Canispater has moved to blog.canispater.com
I made a blog move to WordPress from SquareSpace because the price was right (included free with my domain purchase through 1&1 Web Hosting) plus a couple of posts got away prematurely due to the quirky web interface. Don’t get me wrong, SquareSpace is a great platform for quick setup and ease of use, but I wanted a little more control over the platform and like I said, the price was hard to beat.
WordPress’ web-based editor works well for creating simple text or media rich posts. You upload media to your “media library,” then add it to your post. It’s really handy if you need to upload a lot of media. I was also pleasantly surprised with the WordPress iPad app. You have full site management capability and the post editor gives you access to the raw HTML if you want to make changes. Oh, and for you developers out there, it’s open-source!

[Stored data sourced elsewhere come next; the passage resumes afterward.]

(** The first existence check that raises ends the loop: the warnings of
    the sources before it are printed, and the error leaves the loop. *)
Lemma merge_sources_aborts l1 s l2 e :
  checks_return w self l1 ->
  exists_raises w (Join (base_dir self) s) = Some e ->
  forall body,
    merge_sources w self (l1 ++ s :: l2) body =
    (flat_map (source_warning w self) l1, Raised e).
Proof.
  intros Hchecks Hraise.
  induction l1 as [|s1 rest IH]; intros body.
  - simpl. unfold check_exists. now rewrite Hraise.
  - assert (Hrest : checks_return w self rest)
      by (intros s' Hs'; apply Hchecks; now right).
    specialize (IH Hrest).
    simpl. unfold check_exists. rewrite (Hchecks s1 (or_introl eq_refl)).
    unfold source_warning at 1.
    destruct (path_exists w (Join (base_dir self) s1)); simpl.
    + destruct (ET_parse w (Join (base_dir self) s1)) as [root|e1]; simpl.
      * destruct (find root "body") as [b|]; simpl; now rewrite IH.
      * now rewrite IH.
    + now rewrite IH.
Qed.

(** Either every check returns, or there is a first one that raises. *)
Lemma checks_return_or_raise source_files :
  checks_return w self source_files \/
  exists l1 s l2 e,
    source_files = l1 ++ s :: l2 /\
    checks_return w self l1 /\
    exists_raises w (Join (base_dir self) s) = Some e.
Proof.
  induction source_files as [|s rest IH].
  - left. intros s [].
  - destruct (exists_raises w (Join (base_dir self) s)) as [e|] eqn:Hs.
    + right. exists [], s, rest, e. repeat split; [intros s' []|exact Hs].
    + destruct IH as [Hrest|[l1 [s' [l2 [e (-> & Hl1 & Hs')]]]]].
      * left. intros s' [<-|Hin]; [exact Hs|now apply Hrest].
      * right. exists (s :: l1), s', l2, e. repeat split; [|exact Hs'].
        intros x [<-|Hin]; [exact Hs|now apply Hl1].
Qed.

Lemma merge_opml_files_run source_files bundle_name bundle_desc :
  checks_return w self source_files ->
  merge_opml_files w self source_files bundle_name bundle_desc =
  (flat_map (source_warning w self) source_files,
   Returned (bundle_document bundle_name
               (flat_map body_children (loaded_roots w self source_files)))).
Proof.
  intros Hchecks.
  unfold merge_opml_files. rewrite (merge_sources_run _ Hchecks). simpl.
  now rewrite app_nil_r.
Qed.

Lemma merge_opml_files_aborts l1 s l2 e bundle_name bundle_desc :
  checks_return w self l1 ->
  exists_raises w (Join (base_dir self) s) = Some e ->
  merge_opml_files w self (l1 ++ s :: l2) bundle_name bundle_desc =
  (flat_map (source_warning w self) l1, Raised e).
Proof.
  intros Hchecks Hraise.
  unfold merge_opml_files.
  now rewrite (merge_sources_aborts l1 s l2 e Hchecks Hraise).
Qed.

(** A merge that returns has had every check return. *)
Lemma merge_returns_checks source_files bundle_name bundle_desc t doc :
  merge_opml_files w self source_files bundle_name bundle_desc =
    (t, Returned doc) ->
  checks_return w self source_files.
Proof.
  intros Hrun.
  destruct (checks_return_or_raise source_files)
    as [Hall|[l1 [s [l2 [e (-> & Hl1 & Hs)]]]]]; [exact Hall|].
  rewrite (merge_opml_files_aborts l1 s l2 e _ _ Hl1 Hs) in Hrun.
  discriminate Hrun.
Qed.

(** The feeds under the merged body, source by source. *)
Lemma feeds_of_loaded_roots source_files :
  length (filter is_rss_outline
            (flat_map iter
               (flat_map body_children (loaded_roots w self source_files)))) =
  list_sum (map (source_feeds w self) (filter (is_loaded w self) source_files)).
Proof.
  induction source_files as [|s rest IH]; [reflexivity|].
  simpl. unfold is_loaded at 1.
  destruct (loaded w self s) as [root|] eqn:Hl; simpl; [|exact IH].
  unfold source_feeds at 1.
  rewrite Hl, flat_map_app, filter_app, length_app, IH.
  f_equal. unfold body_children, body_feeds.
  destruct (find root "body"); reflexivity.
Qed.

(** A source that is not loaded contributes no feed. *)
Lemma source_feeds_not_loaded s :
  is_loaded w self s = false -> source_feeds w self s = 0.
Proof.
  unfold is_loaded, source_feeds. now destruct (loaded w self s).
Qed.

(** When no source exists, nothing is loaded. *)
Lemma loaded_roots_all_missing source_files :
  (forall s, In s source_files ->
             path_exists w (Join (base_dir self) s) = false) ->
  loaded_roots w self source_files = [] /\
  flat_map (source_warning w self) source_files =
  map (fun s => Stdout (WarnNotFound s)) source_files.
Proof.
  induction source_files as [|s rest IH]; intros Hm; [now split|].
  destruct IH as [IH1 IH2]; [intros s' Hs'; apply Hm; now right|].
  simpl. unfold loaded, source_warning at 1.
  rewrite (Hm s (or_introl eq_refl)). simpl. now rewrite IH1, IH2.
Qed.

End Merge.

(** ** A build whose configuration is a mapping *)

Section Build.

Variable w : World.
Variable serialize : Element -> string.
Variable self : BundleBuilder.

(** What a build does once its configuration is a mapping and every
    existence check returns: the result depends on the output directory and
    file alone. *)
Lemma build_bundle_mapping config_file m :
  yaml_safe_load w config_file = Returned (YMapping m) ->
  checks_return w self (sources_of m) ->
  build_bundle w serialize self config_file =
  ([Stdout (Building (name_of m)); Stdout (OutputLine (output_of m));
    Stdout (SourcesLine (length (sources_of m)))]
   ++ flat_map (source_warning w self) (sources_of m)
   ++ match mkdir_exist_ok w (output_dir self) with
      | Raised e => [Stdout (BuildFailed (exn_msg e))]
      | Returned _ =>
          Mkdir (output_dir self) ::
          match open_wb w (Join (output_dir self) (output_of m)) with
          | Raised e => [Stdout (BuildFailed (exn_msg e))]
          | Returned _ =>
              [WriteFile (Join (output_dir self) (output_of m))
                         (serialize (indent (merged_document w self m)));
               Stdout (Created
                         (length (findall_rss
                                    (indent (merged_document w self m)))))]
          end
      end,
   Returned (succeeds (mkdir_exist_ok w (output_dir self)) &&
             succeeds (open_wb w (Join (output_dir self) (output_of m))))).
Proof.
  intros Hload Hchecks.
  unfold build_bundle, load_bundle_config, read_fields, config_get.
  rewrite Hload. simpl.
  fold (name_of m) (output_of m) (sources_of m) (description_of m).
  rewrite (merge_opml_files_run w self _ _ _ Hchecks). simpl.
  destruct (mkdir_exist_ok w (output_dir self)) as [[]|e]; simpl;
    [|now rewrite app_nil_r].
  destruct (open_wb w (Join (output_dir self) (output_of m))) as [[]|e];
    simpl; rewrite ?app_nil_r, <- ?app_assoc; reflexivity.
Qed.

While a WordPress blog will require more up-front configuration, there are thousands of plug-ins available for adding the functionality you need. I do recommend getting the JetPack plugin though it requires a login at WordPress.com for web stats. JetPack includes a basket of features most blogs will use.
WordPress Hosting Options
You can get WordPress running in one of three ways:
- a free blog on WordPress.com (minimal configuration options, easy setup, least flexible)
- download the software and host it yourself (the most complicated setup yet most flexible) or
- find a hosting service (easy setup, some configuration required, very flexible)
Migration was easy
SquareSpace has an export to WordPress function which worked flawlessly except for a few images (it got most, but not all). I copied the missing images over manually.
Setup was easy with the 1&1 admin panel. I used the Click & Build website feature to create the WordPress instance. A subdomain is required to host the software (eg: blog.canispater.com). After a couple of minutes, I received an email saying my blog was ready so I configured it like I wanted (user accounts, theme, plugins, extra pages, etc.) then chose import from the tools menu. The entire process took seconds, but I didn’t have a lot of content to move.
Once I was happy with the new blog, I repointed the domain destination to the new blog. This change propagated within a couple of minutes.
Lessons Learned
Setting up the WordPress instance was a little tricky for me because my domain was not registered at 1&1. I had to first set up an external DNS for the domain which basically means using the 1&1 DNS servers for the domain instead of the existing domain registrars’ servers. Performing this operation caused an outage while the DNS changes propagated, but everything converted over within a few minutes. Once everything worked on the new DNS, I proceeded with the install. If possible, have the domain registered with your provider to make things easier.
I had two issues to solve once everything settled. First, the RSS feed URL for the old blog was canispater.com
Redirect 301 /blog https://blog.canispater.com/feed/ Redirect 301 / https://blog.canispater.com/
The first line allows the spiders to find the new feed and the second redirects any request to the root of the domain to the blog. Note: once the spiders crawled again, all of my previous entries (previously published and imported from the old blog) were sent to the feed again.
The domain redirect worked fine with Chrome and FireFox, but not Safari (initially). Safari caches 301s and I had tried this earlier while the DNS was propagating so it cached the redirect to the generic “domain just set up” page. Clearing the browser cache solved that problem.
This was basically a weekend exercise because I had to do a lot of reading to understand the new environment. I really like what I’ve seen with the platform so far and recommend it if you want more control over your blog.